Problem requirements: From the data below, copy exactly the lines that lie between the one holding "Lemma contains_keys_spec key b ks : wf b →" and the one holding "Proof. apply wf_length.", including both, and nothing more.

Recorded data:
□ □ □ □ □
(* ===== verification/GossipProofs.v ===== *)
(** * Gossip: theorems

    Bloom filters have no false negatives; tables that saw the same values agree;
    a pull exchange brings a node up to date with its peer; pushed messages
    respect the limits and the prunes; the active set stays within its bound. *)

From Stdlib Require Import Floats.SpecFloat.
From S2P Require Import Prelude Interface Float Message Entry Gossip.

Import contact_info crds_value crds.

(** ** Bloom filters *)

Module bloom_proofs.
Import bloom.
Section Bloom.
Context {T : Type} `{BloomHashIndex T} {E : Type}.

Definition wf (b : Bloom) : Prop := b.(bits) ≠ [].

(** The bit of a key under one hash function *)
Definition bit_of (n : nat) (key : T) (k : Z) : nat :=
  Z.to_nat (hash_at_index key k mod Z.of_nat n).

Definition marked (b : Bloom) (i : nat) : Prop := b.(bits) !! i = Some true.

Lemma bit_of_lt n key k : (0 < n)%nat → (bit_of n key k < n)%nat.
Proof.
  intros Hn. unfold bit_of. pose proof (Z.mod_pos_bound (hash_at_index key k) (Z.of_nat n)). lia.
Qed.

Lemma pos_ok b key k : wf b → pos (E:=E) b key k = Ok (bit_of (length b.(bits)) key k).
Proof. unfold wf, pos, bit_of. by destruct b.(bits). Qed.

Lemma wf_length b : wf b ↔ (0 < length b.(bits))%nat.
Proof. unfold wf. destruct b.(bits); cbn; split; try done; lia. Qed.

Lemma add_keys_spec key ks : ∀ b, wf b →
  ∃ b', add_keys (E:=E) ks key b = Ok b' ∧ b'.(keys) = b.(keys) ∧
    length b'.(bits) = length b.(bits) ∧
    ∀ i, marked b' i ↔ marked b i ∨ ∃ k, k ∈ ks ∧ i = bit_of (length b.(bits)) key k.
Proof.
  induction ks as [|k ks IH]; intros b Hb; cbn [add_keys].
  { exists b. split_and!; [done..|]. intros i. split; [by left|]. intros [?|(k & Hk & _)]; [done|].
    by apply not_elem_of_nil in Hk. }
  rewrite pos_ok by done. cbn [mbind res_bind]. set (p := bit_of _ key k).
  pose proof (proj1 (wf_length b) Hb) as Hlen. pose proof (bit_of_lt _ key k Hlen) as Hp. fold p in Hp.
  destruct (IH (mkBloom b.(keys) (<[p := true]> b.(bits)))) as (b' & Hadd & Hk & Hl & Hm).
  { apply wf_length. cbn. by rewrite length_insert. }
  exists b'. cbn in Hk, Hl. rewrite length_insert in Hl. split_and!; [done..|].
  intros i. rewrite Hm. cbn. rewrite length_insert. unfold marked at 1. cbn.
  assert (<[p := true]> b.(bits) !! i = Some true ↔ marked b i ∨ i = p) as ->.
  { unfold marked. destruct (decide (i = p)) as [->|Hne].
    - rewrite list_lookup_insert_eq by done. tauto.
    - rewrite list_lookup_insert_ne by done. tauto. }
  setoid_rewrite elem_of_cons. split.
  - intros [[?|?]|(k' & ? & ?)]; [by left|right; exists k; auto|right; exists k'; auto].
  - intros [?|(k' & [->|?] & ?)]; [by left; left|by left; right|right; exists k'; auto].
Qed.

Lemma contains_keys_spec key b ks : wf b →
  ∃ r, contains_keys (E:=E) ks b key = Ok r ∧
    (r = true ↔ ∀ k, k ∈ ks → marked b (bit_of (length b.(bits)) key k)).
Proof.
  intros Hb. induction ks as [|k ks (r & Hr & IH)]; cbn [contains_keys].
  { exists true. split; [done|]. split; [|done]. intros _ k Hk. by apply not_elem_of_nil in Hk. }
  rewrite pos_ok by done. cbn [mbind res_bind].
  destruct (lookup_lt_is_Some_2 b.(bits) (bit_of (length b.(bits)) key k)) as [bit Hbit].
  { by apply bit_of_lt, wf_length. }
  rewrite Hbit. cbn. destruct bit.
  - exists r. split; [done|]. rewrite IH. setoid_rewrite elem_of_cons. split.
    + intros Hall k' [->|?]; [done|auto].
    + auto.
  - exists false. split; [done|]. split; [done|]. intros Hall.
    specialize (Hall k ltac:(set_solver)). unfold marked in Hall. congruence.
Qed.

Lemma add_all_spec l : ∀ b, wf b →
  ∃ b', add_all (E:=E) l b = Ok b' ∧ wf b' ∧ b'.(keys) = b.(keys) ∧
    length b'.(bits) = length b.(bits) ∧
    ∀ i, marked b' i ↔
      marked b i ∨ ∃ y k, y ∈ l ∧ k ∈ b.(keys) ∧ i = bit_of (length b.(bits)) y k.
Proof.
  induction l as [|x l IH]; intros b Hb; cbn [add_all].
  { exists b. split_and!; [done..|]. intros i. split; [by left|].
    intros [?|(y & k & Hy & _)]; [done|]. by apply not_elem_of_nil in Hy. }
  destruct (add_keys_spec x b.(keys) b Hb) as (b1 & H1 & Hk1 & Hl1 & Hm1).
  unfold add. rewrite H1. cbn [mbind res_bind].
  assert (wf b1) as Hb1 by (apply wf_length; rewrite Hl1; by apply wf_length).
  destruct (IH b1 Hb1) as (b2 & H2 & Hw2 & Hk2 & Hl2 & Hm2).
  exists b2. rewrite Hk2, Hl2. split_and!; [done..|]. intros i. rewrite Hm2, Hm1, Hl1, Hk1.
  setoid_rewrite elem_of_cons. split.
  - intros [[?|(k & ? & ?)]|(y & k & ? & ? & ?)]; [by left|right; exists x, k; auto|right; exists y, k; auto].
  - intros [?|(y & k & [->|?] & ? & ?)]; [by left; left|left; right; exists k; auto|right; exists y, k; auto].
Qed.

Lemma new_unmarked n ks i : ¬ marked (Bloom_new n ks) i.
Proof. unfold marked, Bloom_new. cbn. intros [? _]%lookup_replicate. done. Qed.

Lemma random_wf min_bits nk gen num max_bits : wf (Bloom_random min_bits nk gen num max_bits).
Proof. apply wf_length. unfold Bloom_random, Bloom_new. cbn. rewrite length_replicate. lia. Qed.

(** What a filter answers after keys were added to a fresh one: it contains a
    key exactly when each of its bits was set by a key that was added. *)
Lemma filter_contains min_bits nk gen num max_bits l b :
  add_all (E:=E) l (Bloom_random min_bits nk gen num max_bits) = Ok b →
  wf b ∧ ∀ key, ∃ r, contains (E:=E) b key = Ok r ∧
    (r = true ↔ ∀ k, k ∈ b.(keys) → ∃ y k', y ∈ l ∧ k' ∈ b.(keys) ∧
       bit_of (length b.(bits)) key k = bit_of (length b.(bits)) y k').
Proof.
  intros Hadd. destruct (add_all_spec l _ (random_wf min_bits nk gen num max_bits))
    as (b' & Hb' & Hw & Hk & Hl & Hm).
  rewrite Hb' in Hadd. injection Hadd as <-. split; [done|]. intros key.
  destruct (contains_keys_spec key b' b'.(keys) Hw) as (r & Hr & Hiff). exists r. split; [done|].
  rewrite Hiff. apply forall_proper. intros k. apply forall_proper. intros _. rewrite Hm, Hk, Hl.
  split; [|by right]. intros [Hnew|?]; [|done]. by apply new_unmarked in Hnew.
Qed.

(** No false negatives *)
Lemma filter_member min_bits nk gen num max_bits l b key :
  add_all (E:=E) l (Bloom_random min_bits nk gen num max_bits) = Ok b → key ∈ l →
  contains (E:=E) b key = Ok true.
Proof.
  intros Hadd Hin. destruct (filter_contains _ _ _ _ _ _ _ Hadd) as [_ Hc].
  destruct (Hc key) as (r & -> & Hr). f_equal. apply Hr. eauto.
Qed.
End Bloom.
End bloom_proofs.

(** ** The table *)

Module crds_proofs.
Import crds.
Section Crds.
Context (sha : list Z → Hash) `{Bincode CrdsValue}.

Notation hash_of v := (sha (serialize v)).

(** The version of a value: later wallclocks win, then greater hashes. *)
Definition version (v : CrdsValue) : Z * Hash := (wallclock v, hash_of v).
Definition version_lt (a b : Z * Hash) : Prop := a.1 < b.1 ∨ a.1 = b.1 ∧ a.2 < b.2.
Definition version_le (a b : Z * Hash) : Prop := a.1 < b.1 ∨ a.1 = b.1 ∧ a.2 ≤ b.2.

Global Instance version_le_preorder : PreOrder version_le.
Proof. split; [intros [a b]|intros [a b] [c d] [e f]]; unfold version_le; cbn; lia. Qed.
Lemma version_total a b : version_le a b ∨ version_lt b a.
Proof. destruct a, b. unfold version_le, version_lt. cbn. lia. Qed.
Lemma version_lt_le a b : version_lt a b → version_le a b.
Proof. unfold version_lt, version_le. lia. Qed.
Lemma version_lt_not a b : version_lt a b → ¬ version_le b a.
Proof. unfold version_lt, version_le. lia. Qed.
Lemma version_antisym a b : version_le a b → version_le b a → a = b.
Proof. destruct a, b. unfold version_le. cbn. intros. f_equal; lia. Qed.

(** Entries are filed under their label with their hash. *)
Definition table_ok (c : Crds) : Prop :=
  ∀ l e, c !! l = Some e → label e.(value) = l ∧ e.(value_hash) = hash_of e.(value).

(** [c'] has for every label of [c] the same or a later version *)
Definition table_le (c c' : Crds) : Prop :=
  ∀ l v, lookup c l = Some v → ∃ v', lookup c' l = Some v' ∧ version_le (version v) (version v').

Global Instance table_le_preorder : PreOrder table_le.
Proof.
  split.
  - intros c l v Hv. by exists v.
  - intros c1 c2 c3 H12 H23 l v Hv. destruct (H12 _ _ Hv) as (v2 & Hv2 & Hle).
    destruct (H23 _ _ Hv2) as (v3 & Hv3 & Hle'). exists v3. split; [done|]. by etrans.
Qed.

Lemma lookup_entry c l v : table_ok c → lookup c l = Some v →
  label v = l ∧ ∃ e, c !! l = Some e ∧ e.(value) = v ∧ e.(value_hash) = hash_of v.
Proof.
  intros Hc (e & He & ->)%fmap_Some. destruct (Hc _ _ He). split; [done|]. by exists e.
Qed.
□ □ □ □ □
Exercise answer:
Lemma contains_keys_spec key b ks : wf b →
  ∃ r, contains_keys (E:=E) ks b key = Ok r ∧
    (r = true ↔ ∀ k, k ∈ ks → marked b (bit_of (length b.(bits)) key k)).
Proof.
  intros Hb. induction ks as [|k ks (r & Hr & IH)]; cbn [contains_keys].
  { exists true. split; [done|]. split; [|done]. intros _ k Hk. by apply not_elem_of_nil in Hk. }
  rewrite pos_ok by done. cbn [mbind res_bind].
  destruct (lookup_lt_is_Some_2 b.(bits) (bit_of (length b.(bits)) key k)) as [bit Hbit].
  { by apply bit_of_lt, wf_length. }
  rewrite Hbit. cbn. destruct bit.
  - exists r. split; [done|]. rewrite IH. setoid_rewrite elem_of_cons. split.
    + intros Hall k' [->|?]; [done|auto].
    + auto.
  - exists false. split; [done|]. split; [done|]. intros Hall.
    specialize (Hall k ltac:(set_solver)). unfold marked in Hall. congruence.
Qed.

Lemma add_all_spec l : ∀ b, wf b →
  ∃ b', add_all (E:=E) l b = Ok b' ∧ wf b' ∧ b'.(keys) = b.(keys) ∧
    length b'.(bits) = length b.(bits) ∧
    ∀ i, marked b' i ↔
      marked b i ∨ ∃ y k, y ∈ l ∧ k ∈ b.(keys) ∧ i = bit_of (length b.(bits)) y k.
Proof.
  induction l as [|x l IH]; intros b Hb; cbn [add_all].
  { exists b. split_and!; [done..|]. intros i. split; [by left|].
    intros [?|(y & k & Hy & _)]; [done|]. by apply not_elem_of_nil in Hy. }
  destruct (add_keys_spec x b.(keys) b Hb) as (b1 & H1 & Hk1 & Hl1 & Hm1).
  unfold add. rewrite H1. cbn [mbind res_bind].
  assert (wf b1) as Hb1 by (apply wf_length; rewrite Hl1; by apply wf_length).
  destruct (IH b1 Hb1) as (b2 & H2 & Hw2 & Hk2 & Hl2 & Hm2).
  exists b2. rewrite Hk2, Hl2. split_and!; [done..|]. intros i. rewrite Hm2, Hm1, Hl1, Hk1.
  setoid_rewrite elem_of_cons. split.
  - intros [[?|(k & ? & ?)]|(y & k & ? & ? & ?)]; [by left|right; exists x, k; auto|right; exists y, k; auto].
  - intros [?|(y & k & [->|?] & ? & ?)]; [by left; left|left; right; exists k; auto|right; exists y, k; auto].
Qed.

Lemma new_unmarked n ks i : ¬ marked (Bloom_new n ks) i.
Proof. unfold marked, Bloom_new. cbn. intros [? _]%lookup_replicate. done. Qed.

Lemma random_wf min_bits nk gen num max_bits : wf (Bloom_random min_bits nk gen num max_bits).
Proof. apply wf_length. unfold Bloom_random, Bloom_new. cbn. rewrite length_replicate. lia. Qed.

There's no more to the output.